=== Available records ===

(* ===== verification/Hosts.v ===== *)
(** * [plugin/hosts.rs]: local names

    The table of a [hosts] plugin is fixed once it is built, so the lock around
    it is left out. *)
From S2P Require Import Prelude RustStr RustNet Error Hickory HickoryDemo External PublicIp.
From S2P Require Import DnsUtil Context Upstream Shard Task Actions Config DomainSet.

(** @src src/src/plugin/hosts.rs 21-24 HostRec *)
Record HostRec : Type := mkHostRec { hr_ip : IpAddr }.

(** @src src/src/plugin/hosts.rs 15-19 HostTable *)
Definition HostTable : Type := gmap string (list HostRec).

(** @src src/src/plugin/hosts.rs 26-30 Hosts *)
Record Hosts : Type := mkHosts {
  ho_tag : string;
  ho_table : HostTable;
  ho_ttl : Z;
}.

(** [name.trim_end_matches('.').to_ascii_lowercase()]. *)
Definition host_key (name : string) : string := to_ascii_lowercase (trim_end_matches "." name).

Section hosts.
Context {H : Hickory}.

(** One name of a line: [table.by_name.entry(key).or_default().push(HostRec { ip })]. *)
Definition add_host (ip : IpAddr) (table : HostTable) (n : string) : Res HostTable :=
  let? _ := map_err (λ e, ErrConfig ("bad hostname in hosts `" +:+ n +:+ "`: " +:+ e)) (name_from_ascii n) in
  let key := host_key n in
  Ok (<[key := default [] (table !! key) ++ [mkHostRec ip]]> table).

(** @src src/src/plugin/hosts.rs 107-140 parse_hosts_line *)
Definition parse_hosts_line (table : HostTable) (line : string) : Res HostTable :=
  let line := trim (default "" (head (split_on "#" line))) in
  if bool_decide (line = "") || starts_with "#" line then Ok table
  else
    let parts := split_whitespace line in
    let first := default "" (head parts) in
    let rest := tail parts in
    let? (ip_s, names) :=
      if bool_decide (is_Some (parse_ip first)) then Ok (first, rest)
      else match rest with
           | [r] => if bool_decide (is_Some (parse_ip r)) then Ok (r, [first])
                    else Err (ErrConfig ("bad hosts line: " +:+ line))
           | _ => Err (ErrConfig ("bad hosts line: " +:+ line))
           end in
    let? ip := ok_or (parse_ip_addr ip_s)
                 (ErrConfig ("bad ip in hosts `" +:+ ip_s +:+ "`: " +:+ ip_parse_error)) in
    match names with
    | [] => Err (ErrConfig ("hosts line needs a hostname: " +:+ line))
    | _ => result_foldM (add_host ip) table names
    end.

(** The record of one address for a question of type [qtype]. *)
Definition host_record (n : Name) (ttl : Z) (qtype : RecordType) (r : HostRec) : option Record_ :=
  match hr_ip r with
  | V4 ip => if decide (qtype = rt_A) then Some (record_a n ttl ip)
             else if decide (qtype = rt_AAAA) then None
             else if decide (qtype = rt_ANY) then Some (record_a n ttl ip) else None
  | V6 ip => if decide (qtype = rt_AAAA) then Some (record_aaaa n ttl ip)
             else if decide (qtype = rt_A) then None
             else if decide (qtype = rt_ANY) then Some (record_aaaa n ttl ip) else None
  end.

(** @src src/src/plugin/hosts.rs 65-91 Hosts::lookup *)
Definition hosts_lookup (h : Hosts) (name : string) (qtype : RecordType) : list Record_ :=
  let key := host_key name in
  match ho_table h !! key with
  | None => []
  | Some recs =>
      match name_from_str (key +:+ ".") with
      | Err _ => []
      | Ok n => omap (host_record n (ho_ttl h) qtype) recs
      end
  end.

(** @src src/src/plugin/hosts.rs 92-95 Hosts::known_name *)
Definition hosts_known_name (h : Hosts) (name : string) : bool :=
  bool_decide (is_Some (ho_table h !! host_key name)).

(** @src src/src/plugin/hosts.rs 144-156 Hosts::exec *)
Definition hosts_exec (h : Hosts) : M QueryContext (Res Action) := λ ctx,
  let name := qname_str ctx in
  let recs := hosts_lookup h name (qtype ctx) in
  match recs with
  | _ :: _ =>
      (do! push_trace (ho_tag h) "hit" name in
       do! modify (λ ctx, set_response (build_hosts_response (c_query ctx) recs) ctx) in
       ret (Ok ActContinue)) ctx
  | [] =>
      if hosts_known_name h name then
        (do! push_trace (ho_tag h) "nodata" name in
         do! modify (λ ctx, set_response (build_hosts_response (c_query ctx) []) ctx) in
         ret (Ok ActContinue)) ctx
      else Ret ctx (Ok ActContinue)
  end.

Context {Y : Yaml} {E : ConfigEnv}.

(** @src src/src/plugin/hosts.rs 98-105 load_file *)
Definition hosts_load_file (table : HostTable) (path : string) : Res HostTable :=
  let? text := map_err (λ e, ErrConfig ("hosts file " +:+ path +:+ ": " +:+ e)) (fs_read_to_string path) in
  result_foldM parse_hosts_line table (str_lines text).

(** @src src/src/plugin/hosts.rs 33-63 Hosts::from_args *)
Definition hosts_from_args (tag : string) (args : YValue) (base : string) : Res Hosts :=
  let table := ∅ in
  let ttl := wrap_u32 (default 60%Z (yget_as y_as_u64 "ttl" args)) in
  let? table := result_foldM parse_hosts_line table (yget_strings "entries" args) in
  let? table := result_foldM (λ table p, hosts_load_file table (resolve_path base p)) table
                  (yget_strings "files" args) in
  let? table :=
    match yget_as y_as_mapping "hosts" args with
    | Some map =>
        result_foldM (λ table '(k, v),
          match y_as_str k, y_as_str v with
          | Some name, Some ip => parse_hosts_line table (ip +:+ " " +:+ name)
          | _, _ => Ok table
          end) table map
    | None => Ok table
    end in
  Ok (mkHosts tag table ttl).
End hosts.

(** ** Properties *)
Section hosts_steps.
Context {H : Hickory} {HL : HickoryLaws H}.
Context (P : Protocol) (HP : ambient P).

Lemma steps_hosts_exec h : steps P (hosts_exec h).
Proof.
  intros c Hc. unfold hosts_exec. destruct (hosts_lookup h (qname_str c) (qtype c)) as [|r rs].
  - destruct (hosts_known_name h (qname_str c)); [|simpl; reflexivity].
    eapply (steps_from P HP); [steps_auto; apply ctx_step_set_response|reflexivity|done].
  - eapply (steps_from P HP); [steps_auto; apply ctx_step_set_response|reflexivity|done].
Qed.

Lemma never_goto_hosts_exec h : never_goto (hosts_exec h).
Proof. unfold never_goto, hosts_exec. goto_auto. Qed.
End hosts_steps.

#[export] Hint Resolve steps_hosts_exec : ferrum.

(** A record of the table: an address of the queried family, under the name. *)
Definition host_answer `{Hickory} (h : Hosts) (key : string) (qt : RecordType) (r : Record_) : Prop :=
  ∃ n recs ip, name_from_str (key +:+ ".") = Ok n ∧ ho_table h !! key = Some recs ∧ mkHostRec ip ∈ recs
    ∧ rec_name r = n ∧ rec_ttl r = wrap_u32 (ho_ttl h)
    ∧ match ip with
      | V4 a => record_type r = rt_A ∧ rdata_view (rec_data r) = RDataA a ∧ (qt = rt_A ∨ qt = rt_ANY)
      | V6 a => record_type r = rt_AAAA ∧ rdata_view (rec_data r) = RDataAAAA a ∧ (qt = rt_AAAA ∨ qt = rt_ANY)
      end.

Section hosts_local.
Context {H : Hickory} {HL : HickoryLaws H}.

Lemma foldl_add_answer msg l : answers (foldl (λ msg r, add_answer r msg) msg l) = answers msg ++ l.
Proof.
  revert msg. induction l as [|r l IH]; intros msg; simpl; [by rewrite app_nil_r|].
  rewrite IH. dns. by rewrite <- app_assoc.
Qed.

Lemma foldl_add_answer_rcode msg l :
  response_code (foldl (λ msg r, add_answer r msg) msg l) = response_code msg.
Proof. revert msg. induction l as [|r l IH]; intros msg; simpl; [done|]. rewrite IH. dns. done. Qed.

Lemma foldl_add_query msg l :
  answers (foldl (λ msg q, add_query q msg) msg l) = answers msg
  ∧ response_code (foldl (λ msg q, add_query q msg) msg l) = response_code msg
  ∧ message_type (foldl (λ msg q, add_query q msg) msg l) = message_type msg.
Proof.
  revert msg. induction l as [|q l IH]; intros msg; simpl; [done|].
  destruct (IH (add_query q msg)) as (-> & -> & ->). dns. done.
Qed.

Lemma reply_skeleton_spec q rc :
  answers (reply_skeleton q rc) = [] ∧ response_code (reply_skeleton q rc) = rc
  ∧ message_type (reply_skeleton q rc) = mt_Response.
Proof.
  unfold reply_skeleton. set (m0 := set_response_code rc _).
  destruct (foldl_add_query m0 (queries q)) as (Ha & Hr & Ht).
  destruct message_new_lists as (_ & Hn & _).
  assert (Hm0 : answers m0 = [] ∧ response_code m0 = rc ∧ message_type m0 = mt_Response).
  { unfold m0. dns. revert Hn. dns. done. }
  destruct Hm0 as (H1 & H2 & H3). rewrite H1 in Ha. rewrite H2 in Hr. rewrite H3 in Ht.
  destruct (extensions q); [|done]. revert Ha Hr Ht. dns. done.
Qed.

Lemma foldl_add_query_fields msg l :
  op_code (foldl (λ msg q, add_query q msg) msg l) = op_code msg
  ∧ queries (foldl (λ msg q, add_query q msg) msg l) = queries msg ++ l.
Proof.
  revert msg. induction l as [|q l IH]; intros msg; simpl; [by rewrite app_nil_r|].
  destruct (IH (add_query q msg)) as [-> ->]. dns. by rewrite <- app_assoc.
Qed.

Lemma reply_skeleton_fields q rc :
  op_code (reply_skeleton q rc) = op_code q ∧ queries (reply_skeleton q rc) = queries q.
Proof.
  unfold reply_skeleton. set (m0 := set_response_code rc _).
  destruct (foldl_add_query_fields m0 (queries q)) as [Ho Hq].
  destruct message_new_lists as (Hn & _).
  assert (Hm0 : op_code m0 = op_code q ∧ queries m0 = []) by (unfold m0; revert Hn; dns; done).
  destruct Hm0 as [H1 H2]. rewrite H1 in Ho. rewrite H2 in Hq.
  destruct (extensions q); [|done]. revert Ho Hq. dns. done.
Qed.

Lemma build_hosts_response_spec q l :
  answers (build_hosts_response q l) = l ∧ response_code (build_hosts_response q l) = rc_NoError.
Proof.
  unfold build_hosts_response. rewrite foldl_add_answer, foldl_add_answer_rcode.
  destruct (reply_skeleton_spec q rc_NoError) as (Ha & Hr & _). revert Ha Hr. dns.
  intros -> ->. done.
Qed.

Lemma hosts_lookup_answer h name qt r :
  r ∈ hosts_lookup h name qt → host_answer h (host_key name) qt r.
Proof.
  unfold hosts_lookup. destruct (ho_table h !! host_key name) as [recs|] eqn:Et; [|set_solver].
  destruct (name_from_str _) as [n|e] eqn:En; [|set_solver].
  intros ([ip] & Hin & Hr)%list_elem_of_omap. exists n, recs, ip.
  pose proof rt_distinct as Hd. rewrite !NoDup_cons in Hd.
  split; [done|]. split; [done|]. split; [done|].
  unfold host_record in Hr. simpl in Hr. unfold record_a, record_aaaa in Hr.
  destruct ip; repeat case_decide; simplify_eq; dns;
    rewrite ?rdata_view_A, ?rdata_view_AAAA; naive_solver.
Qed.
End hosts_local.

===

- Directions
Copy each line from the entries above that has the word "modify" in it.

- Task solution
       do! modify (λ ctx, set_response (build_hosts_response (c_query ctx) recs) ctx) in
         do! modify (λ ctx, set_response (build_hosts_response (c_query ctx) []) ctx) in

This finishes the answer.